---------- The data ----------
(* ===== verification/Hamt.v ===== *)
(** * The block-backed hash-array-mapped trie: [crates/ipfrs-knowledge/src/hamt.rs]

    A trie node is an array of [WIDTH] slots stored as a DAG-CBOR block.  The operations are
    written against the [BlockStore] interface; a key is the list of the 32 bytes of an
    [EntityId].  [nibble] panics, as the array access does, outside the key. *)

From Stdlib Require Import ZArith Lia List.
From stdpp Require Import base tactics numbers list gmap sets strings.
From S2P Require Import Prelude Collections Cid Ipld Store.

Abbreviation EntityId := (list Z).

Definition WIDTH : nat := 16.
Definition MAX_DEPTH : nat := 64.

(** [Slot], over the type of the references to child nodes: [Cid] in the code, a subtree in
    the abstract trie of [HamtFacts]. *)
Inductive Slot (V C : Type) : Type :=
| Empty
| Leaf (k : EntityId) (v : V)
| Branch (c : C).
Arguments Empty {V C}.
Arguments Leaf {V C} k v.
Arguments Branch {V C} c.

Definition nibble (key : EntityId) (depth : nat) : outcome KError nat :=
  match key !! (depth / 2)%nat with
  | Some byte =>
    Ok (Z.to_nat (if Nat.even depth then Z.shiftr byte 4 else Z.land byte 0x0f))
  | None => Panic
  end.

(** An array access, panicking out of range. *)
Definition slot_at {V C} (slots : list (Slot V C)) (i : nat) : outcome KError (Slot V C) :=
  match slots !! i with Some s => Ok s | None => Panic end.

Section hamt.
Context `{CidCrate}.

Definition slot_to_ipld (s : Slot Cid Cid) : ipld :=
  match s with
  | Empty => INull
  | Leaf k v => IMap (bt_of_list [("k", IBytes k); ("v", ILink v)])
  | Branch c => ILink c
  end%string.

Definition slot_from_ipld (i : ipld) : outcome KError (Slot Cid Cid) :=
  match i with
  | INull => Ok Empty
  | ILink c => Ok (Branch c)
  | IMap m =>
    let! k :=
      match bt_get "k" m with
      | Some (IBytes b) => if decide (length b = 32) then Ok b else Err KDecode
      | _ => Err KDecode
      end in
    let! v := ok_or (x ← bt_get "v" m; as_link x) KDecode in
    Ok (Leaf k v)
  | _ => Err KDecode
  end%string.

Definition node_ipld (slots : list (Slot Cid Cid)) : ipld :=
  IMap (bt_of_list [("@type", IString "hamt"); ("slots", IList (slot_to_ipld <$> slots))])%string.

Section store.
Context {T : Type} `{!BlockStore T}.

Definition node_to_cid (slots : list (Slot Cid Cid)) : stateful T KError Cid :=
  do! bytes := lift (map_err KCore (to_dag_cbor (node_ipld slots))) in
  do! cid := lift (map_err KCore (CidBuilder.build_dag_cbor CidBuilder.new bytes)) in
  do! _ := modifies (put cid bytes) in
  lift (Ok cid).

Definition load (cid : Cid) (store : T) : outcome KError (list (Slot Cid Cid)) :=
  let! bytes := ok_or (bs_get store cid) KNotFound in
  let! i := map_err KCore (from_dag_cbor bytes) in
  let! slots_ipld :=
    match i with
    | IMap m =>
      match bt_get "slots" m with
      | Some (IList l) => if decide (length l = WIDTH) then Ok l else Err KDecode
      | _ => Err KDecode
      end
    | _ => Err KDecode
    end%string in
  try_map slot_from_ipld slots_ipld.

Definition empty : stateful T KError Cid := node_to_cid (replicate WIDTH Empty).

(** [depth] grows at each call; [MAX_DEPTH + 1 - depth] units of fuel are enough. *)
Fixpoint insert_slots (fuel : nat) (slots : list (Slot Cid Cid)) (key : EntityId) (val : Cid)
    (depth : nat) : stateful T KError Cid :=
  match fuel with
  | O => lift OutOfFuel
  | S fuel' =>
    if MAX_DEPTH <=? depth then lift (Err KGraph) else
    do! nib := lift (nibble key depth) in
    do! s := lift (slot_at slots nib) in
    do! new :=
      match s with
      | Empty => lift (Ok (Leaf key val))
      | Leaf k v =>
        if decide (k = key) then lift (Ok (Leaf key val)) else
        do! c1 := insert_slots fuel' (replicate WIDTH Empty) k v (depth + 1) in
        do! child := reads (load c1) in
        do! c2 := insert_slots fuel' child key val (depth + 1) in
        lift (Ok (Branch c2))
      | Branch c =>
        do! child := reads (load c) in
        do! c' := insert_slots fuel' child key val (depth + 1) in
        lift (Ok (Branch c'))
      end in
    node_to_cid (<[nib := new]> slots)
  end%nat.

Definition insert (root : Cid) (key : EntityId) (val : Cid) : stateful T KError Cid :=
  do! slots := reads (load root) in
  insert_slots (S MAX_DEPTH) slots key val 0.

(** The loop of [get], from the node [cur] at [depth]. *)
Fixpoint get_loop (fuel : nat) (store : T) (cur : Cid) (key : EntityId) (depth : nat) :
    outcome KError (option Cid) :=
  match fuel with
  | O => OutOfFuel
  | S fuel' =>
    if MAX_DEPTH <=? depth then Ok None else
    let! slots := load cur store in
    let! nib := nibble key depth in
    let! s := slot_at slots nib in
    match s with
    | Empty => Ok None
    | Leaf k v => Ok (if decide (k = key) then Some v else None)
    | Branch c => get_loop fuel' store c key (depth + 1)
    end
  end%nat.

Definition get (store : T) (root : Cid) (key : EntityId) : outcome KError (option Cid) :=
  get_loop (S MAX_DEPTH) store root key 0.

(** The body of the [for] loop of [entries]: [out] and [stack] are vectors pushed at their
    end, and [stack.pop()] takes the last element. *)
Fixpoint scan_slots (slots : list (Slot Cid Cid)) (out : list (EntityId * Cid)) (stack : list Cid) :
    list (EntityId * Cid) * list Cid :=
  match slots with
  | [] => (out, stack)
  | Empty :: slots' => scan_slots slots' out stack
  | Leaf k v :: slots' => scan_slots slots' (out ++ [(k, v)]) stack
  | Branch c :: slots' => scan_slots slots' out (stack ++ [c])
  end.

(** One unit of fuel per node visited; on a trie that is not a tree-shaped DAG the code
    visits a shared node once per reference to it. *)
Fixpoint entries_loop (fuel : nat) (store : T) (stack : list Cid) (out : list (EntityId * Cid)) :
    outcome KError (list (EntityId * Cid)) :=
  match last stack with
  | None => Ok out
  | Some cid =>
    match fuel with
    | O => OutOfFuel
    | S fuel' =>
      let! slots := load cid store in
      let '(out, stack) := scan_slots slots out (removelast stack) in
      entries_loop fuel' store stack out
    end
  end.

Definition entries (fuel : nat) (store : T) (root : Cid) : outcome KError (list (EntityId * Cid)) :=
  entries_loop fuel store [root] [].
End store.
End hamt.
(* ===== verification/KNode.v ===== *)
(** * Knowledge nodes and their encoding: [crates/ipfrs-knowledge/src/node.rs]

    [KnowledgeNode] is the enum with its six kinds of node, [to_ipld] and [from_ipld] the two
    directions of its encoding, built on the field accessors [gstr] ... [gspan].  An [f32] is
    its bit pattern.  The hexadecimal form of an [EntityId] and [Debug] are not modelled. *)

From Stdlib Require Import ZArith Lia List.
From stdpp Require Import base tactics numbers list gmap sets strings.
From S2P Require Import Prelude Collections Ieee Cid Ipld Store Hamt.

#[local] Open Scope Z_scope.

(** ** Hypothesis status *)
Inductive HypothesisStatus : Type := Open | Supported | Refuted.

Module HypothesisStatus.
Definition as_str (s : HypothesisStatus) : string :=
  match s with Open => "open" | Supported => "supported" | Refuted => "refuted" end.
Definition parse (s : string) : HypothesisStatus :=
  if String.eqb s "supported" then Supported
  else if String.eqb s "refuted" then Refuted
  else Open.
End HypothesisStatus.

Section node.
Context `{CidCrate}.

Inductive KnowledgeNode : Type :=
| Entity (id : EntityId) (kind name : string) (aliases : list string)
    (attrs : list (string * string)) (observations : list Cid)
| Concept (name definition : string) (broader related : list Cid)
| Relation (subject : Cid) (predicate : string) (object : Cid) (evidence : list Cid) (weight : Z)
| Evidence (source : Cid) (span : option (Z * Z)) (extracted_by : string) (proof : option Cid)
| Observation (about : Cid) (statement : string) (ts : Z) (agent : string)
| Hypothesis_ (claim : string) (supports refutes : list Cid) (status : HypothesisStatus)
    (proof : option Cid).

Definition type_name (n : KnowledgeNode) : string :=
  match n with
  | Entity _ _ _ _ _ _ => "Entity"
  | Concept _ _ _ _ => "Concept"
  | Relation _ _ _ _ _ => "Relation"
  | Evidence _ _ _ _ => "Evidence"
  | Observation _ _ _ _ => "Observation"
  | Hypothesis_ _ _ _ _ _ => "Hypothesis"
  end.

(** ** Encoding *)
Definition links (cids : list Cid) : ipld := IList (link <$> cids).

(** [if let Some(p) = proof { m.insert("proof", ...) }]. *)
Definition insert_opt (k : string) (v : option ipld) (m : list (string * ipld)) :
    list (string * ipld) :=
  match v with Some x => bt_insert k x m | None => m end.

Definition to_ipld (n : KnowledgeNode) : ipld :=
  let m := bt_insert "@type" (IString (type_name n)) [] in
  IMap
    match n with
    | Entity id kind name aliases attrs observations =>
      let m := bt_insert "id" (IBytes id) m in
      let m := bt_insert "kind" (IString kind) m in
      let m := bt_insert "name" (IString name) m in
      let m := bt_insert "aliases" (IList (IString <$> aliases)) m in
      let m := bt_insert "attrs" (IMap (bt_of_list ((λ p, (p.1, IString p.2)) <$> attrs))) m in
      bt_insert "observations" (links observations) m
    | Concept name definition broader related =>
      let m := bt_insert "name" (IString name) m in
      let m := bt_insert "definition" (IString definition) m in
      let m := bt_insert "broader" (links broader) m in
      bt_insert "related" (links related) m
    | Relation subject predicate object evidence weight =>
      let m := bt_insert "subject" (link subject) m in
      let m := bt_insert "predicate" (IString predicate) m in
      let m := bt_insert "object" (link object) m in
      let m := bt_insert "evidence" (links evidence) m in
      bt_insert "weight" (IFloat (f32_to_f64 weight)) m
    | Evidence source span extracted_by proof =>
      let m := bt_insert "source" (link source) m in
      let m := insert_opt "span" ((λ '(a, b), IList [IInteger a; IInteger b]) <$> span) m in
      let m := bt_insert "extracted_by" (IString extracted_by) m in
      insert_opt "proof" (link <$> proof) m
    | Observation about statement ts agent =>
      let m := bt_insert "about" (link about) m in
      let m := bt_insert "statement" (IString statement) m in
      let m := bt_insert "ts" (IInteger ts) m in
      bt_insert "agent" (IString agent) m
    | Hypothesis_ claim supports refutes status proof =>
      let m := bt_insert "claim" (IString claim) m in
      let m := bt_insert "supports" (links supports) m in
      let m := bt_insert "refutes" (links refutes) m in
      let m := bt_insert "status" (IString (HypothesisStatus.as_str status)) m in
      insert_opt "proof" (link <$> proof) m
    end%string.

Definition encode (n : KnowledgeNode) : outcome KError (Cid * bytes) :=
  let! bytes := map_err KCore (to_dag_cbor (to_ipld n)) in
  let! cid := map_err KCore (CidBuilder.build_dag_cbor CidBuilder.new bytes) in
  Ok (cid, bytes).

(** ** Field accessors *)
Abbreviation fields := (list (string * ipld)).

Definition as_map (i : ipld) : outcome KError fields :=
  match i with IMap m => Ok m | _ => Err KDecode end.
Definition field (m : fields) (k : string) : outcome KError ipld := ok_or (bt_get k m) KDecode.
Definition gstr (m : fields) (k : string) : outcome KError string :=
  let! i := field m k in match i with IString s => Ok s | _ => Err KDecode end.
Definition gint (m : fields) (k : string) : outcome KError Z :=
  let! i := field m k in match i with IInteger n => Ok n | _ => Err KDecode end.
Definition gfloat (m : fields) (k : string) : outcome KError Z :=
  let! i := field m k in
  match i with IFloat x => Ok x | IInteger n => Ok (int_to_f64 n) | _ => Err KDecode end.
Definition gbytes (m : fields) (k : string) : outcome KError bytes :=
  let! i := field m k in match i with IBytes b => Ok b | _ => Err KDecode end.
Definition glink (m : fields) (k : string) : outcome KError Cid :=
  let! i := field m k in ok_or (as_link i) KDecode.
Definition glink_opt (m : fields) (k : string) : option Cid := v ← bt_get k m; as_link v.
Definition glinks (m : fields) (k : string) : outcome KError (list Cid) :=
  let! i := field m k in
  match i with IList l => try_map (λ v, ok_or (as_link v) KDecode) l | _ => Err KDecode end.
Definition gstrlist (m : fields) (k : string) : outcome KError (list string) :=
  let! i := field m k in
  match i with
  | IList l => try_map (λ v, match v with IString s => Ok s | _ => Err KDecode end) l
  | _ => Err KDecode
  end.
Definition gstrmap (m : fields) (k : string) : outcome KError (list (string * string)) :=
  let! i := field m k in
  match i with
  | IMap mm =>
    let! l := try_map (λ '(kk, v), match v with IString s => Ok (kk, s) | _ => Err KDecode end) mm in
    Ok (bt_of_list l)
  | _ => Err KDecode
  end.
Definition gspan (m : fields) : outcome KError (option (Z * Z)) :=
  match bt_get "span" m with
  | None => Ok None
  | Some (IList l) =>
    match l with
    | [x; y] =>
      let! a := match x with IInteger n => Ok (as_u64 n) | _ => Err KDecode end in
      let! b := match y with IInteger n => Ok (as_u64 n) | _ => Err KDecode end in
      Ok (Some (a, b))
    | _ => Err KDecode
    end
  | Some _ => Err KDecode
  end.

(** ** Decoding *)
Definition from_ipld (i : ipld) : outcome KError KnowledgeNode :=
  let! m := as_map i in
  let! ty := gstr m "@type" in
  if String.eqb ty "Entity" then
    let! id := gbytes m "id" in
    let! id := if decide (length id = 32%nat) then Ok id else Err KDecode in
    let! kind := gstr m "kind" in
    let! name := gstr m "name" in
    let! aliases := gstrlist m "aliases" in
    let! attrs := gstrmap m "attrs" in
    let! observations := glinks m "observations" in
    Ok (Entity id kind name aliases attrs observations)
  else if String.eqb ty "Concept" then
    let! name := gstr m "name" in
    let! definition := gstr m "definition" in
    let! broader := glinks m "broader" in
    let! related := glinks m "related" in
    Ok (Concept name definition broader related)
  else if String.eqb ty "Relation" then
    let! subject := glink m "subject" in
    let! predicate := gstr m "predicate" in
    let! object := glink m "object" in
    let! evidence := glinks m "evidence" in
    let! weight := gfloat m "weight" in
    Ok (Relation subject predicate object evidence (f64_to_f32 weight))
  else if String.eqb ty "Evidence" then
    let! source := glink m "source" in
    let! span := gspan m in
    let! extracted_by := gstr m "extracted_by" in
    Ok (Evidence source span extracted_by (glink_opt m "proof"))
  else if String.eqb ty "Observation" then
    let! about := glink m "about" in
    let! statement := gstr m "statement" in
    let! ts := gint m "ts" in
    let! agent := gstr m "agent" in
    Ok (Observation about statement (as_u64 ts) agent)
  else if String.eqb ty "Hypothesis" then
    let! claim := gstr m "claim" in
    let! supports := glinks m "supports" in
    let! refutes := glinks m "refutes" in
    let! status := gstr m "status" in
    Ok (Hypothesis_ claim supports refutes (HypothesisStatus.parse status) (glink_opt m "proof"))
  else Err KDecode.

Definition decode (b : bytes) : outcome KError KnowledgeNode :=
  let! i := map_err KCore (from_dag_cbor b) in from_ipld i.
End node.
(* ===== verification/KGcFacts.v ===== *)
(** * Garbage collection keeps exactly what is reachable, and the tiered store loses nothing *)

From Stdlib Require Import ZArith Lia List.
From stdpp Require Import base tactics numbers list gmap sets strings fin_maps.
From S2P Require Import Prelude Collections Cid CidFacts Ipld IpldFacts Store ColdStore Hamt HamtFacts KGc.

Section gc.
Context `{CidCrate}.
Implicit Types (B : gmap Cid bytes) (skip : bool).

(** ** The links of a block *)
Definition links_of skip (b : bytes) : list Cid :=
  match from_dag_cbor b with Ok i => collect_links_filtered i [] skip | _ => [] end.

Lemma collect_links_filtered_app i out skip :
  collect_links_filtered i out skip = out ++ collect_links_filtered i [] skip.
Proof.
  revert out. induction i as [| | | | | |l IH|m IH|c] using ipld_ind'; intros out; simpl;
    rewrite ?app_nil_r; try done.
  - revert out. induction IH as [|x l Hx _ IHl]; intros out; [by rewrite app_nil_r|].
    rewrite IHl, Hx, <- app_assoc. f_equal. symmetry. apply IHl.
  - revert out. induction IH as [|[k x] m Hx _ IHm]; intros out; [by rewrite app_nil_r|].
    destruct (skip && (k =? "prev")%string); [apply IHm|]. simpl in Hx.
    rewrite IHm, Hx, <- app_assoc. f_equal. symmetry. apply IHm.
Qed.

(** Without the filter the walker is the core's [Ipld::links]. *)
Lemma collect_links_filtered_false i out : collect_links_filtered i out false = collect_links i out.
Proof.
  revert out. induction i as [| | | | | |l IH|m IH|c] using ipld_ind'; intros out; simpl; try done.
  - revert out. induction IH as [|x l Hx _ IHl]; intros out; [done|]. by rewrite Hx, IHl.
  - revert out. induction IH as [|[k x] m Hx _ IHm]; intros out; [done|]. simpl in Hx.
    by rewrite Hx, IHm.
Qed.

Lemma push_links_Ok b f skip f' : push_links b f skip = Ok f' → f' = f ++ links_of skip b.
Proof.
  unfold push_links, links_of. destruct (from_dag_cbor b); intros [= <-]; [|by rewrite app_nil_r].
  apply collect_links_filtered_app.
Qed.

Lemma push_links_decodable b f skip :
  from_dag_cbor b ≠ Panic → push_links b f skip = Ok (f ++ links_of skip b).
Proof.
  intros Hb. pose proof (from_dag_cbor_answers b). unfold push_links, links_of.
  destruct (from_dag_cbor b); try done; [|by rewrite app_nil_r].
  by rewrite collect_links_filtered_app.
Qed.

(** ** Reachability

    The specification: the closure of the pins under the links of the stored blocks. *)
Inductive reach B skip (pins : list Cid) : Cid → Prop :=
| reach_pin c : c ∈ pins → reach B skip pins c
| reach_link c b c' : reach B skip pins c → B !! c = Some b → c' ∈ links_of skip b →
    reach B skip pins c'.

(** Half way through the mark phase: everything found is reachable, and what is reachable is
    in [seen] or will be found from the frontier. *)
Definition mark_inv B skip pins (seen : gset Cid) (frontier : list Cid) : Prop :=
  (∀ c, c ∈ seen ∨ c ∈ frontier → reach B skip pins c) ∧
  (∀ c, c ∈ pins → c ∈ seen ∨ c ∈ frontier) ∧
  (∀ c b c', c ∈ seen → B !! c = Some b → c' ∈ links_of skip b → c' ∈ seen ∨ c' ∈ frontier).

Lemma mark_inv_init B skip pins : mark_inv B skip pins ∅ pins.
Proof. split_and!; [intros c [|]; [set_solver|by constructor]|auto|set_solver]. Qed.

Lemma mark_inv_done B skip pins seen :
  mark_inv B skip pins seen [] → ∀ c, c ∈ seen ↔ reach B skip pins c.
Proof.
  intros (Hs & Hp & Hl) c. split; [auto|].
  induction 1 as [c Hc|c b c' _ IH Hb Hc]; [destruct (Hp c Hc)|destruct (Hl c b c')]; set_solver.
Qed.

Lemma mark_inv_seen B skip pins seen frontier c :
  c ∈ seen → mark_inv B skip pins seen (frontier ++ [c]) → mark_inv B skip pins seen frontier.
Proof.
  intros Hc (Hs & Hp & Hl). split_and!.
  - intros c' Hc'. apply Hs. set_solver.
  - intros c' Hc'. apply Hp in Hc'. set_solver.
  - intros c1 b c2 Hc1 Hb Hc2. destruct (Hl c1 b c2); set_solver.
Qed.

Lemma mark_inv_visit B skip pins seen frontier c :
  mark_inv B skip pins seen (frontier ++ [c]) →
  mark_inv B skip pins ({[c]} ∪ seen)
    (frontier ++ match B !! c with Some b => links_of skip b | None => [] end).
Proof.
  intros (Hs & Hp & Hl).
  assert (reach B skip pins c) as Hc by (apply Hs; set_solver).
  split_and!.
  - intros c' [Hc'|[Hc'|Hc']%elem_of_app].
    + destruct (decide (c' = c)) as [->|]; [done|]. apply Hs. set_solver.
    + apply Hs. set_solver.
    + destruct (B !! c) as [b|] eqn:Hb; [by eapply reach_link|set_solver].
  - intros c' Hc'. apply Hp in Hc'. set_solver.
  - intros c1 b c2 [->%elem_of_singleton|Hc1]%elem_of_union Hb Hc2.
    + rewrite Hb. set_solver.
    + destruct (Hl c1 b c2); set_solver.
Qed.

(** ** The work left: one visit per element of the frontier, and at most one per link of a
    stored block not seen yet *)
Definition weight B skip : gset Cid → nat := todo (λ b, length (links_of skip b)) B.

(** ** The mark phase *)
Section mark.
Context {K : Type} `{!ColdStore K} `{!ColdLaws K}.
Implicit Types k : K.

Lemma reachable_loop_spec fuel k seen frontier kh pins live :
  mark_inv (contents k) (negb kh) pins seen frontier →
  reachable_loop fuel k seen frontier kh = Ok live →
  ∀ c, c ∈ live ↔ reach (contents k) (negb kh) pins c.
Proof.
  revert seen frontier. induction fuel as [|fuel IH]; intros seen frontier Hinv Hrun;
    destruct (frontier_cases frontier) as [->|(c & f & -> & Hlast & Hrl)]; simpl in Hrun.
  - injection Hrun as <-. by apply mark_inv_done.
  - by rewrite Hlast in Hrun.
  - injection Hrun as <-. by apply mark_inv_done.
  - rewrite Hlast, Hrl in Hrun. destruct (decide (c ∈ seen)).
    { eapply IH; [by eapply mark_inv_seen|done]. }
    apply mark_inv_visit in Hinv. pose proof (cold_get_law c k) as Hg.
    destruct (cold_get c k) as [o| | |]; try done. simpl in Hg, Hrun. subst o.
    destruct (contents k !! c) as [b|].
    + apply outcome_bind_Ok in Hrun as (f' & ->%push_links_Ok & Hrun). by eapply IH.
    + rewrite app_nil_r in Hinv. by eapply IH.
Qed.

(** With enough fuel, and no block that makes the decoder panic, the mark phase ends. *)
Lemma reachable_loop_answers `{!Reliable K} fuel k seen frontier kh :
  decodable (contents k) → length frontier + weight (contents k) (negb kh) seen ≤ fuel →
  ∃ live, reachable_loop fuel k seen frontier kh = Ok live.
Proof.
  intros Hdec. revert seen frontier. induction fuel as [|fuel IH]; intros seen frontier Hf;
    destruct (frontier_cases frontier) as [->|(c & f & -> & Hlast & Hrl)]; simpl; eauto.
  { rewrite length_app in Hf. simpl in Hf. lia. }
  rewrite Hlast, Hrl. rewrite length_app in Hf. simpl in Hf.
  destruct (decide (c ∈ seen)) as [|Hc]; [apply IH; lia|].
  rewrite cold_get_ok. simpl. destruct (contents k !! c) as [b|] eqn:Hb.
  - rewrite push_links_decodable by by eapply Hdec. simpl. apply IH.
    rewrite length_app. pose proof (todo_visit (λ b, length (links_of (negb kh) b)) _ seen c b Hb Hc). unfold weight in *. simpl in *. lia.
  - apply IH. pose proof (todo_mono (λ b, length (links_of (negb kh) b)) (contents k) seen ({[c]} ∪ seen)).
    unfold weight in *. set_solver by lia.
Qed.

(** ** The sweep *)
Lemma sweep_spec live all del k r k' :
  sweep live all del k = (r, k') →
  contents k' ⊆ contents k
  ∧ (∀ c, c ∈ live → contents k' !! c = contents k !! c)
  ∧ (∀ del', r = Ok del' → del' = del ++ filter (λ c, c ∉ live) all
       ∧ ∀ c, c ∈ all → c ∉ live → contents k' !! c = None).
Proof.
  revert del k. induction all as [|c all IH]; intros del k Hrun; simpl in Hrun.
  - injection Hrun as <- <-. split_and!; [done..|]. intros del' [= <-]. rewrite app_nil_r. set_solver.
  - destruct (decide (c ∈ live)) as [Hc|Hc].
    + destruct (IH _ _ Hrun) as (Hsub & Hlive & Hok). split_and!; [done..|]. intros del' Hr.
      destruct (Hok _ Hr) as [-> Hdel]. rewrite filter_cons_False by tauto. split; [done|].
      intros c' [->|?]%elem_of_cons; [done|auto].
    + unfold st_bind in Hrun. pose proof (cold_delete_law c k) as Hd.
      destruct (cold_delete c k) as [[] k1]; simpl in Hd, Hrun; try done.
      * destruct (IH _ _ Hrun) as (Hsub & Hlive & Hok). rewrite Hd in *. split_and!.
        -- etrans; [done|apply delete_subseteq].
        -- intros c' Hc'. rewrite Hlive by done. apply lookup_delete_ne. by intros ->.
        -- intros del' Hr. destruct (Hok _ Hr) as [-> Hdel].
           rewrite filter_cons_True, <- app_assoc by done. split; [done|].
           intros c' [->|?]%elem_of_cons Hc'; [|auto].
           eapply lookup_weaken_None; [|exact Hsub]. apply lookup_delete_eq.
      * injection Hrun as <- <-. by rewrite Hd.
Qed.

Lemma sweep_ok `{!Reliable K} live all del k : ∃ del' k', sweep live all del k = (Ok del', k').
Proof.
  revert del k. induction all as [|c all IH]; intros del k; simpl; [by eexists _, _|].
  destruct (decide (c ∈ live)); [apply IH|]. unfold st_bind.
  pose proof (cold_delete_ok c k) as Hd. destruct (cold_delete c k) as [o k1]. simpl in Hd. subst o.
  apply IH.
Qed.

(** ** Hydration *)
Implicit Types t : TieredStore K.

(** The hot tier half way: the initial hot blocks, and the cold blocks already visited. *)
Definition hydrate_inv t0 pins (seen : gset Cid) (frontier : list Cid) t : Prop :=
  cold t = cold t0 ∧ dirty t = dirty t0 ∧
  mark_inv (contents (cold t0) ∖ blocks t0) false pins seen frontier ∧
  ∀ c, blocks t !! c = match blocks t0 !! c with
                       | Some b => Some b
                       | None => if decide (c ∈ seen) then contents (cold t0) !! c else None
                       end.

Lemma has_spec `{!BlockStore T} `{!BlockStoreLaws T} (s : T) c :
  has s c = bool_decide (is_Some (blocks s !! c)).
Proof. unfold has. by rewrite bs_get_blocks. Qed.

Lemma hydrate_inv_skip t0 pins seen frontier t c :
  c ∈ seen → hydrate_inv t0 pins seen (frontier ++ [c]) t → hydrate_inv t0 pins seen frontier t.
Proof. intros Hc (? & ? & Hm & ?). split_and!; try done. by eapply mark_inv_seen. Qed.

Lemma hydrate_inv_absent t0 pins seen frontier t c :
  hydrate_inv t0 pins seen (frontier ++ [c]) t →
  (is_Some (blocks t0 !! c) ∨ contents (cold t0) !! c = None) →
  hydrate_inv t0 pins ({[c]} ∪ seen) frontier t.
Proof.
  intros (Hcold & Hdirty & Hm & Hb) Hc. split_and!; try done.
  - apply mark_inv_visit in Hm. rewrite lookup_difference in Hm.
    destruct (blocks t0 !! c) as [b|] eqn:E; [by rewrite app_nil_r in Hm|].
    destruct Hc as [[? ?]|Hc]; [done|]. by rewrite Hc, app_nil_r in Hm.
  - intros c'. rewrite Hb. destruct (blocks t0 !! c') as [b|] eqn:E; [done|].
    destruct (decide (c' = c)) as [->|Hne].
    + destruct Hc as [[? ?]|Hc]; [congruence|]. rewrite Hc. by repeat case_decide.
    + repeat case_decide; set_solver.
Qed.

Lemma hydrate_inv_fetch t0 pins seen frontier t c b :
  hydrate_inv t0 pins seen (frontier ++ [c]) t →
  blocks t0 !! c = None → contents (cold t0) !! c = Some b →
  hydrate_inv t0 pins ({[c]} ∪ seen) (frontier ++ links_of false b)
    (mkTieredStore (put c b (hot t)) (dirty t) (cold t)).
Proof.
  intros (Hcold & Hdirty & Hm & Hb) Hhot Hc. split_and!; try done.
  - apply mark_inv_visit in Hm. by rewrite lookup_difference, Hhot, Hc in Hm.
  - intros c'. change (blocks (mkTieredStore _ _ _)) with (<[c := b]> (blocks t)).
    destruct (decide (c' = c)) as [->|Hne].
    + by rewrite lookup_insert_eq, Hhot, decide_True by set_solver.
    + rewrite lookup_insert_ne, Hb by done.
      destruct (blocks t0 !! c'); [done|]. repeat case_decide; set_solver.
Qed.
----------
Task description
Copy out only the lines above from the one with "rewrite IHm, Hx, <- app_assoc." to the one with "reach B skip pins c'.", inclusive, exactly as they stand.

Solved problem
    rewrite IHm, Hx, <- app_assoc. f_equal. symmetry. apply IHm.
Qed.

(** Without the filter the walker is the core's [Ipld::links]. *)
Lemma collect_links_filtered_false i out : collect_links_filtered i out false = collect_links i out.
Proof.
  revert out. induction i as [| | | | | |l IH|m IH|c] using ipld_ind'; intros out; simpl; try done.
  - revert out. induction IH as [|x l Hx _ IHl]; intros out; [done|]. by rewrite Hx, IHl.
  - revert out. induction IH as [|[k x] m Hx _ IHm]; intros out; [done|]. simpl in Hx.
    by rewrite Hx, IHm.
Qed.

Lemma push_links_Ok b f skip f' : push_links b f skip = Ok f' → f' = f ++ links_of skip b.
Proof.
  unfold push_links, links_of. destruct (from_dag_cbor b); intros [= <-]; [|by rewrite app_nil_r].
  apply collect_links_filtered_app.
Qed.

Lemma push_links_decodable b f skip :
  from_dag_cbor b ≠ Panic → push_links b f skip = Ok (f ++ links_of skip b).
Proof.
  intros Hb. pose proof (from_dag_cbor_answers b). unfold push_links, links_of.
  destruct (from_dag_cbor b); try done; [|by rewrite app_nil_r].
  by rewrite collect_links_filtered_app.
Qed.

(** ** Reachability

    The specification: the closure of the pins under the links of the stored blocks. *)
Inductive reach B skip (pins : list Cid) : Cid → Prop :=
| reach_pin c : c ∈ pins → reach B skip pins c
| reach_link c b c' : reach B skip pins c → B !! c = Some b → c' ∈ links_of skip b →
    reach B skip pins c'.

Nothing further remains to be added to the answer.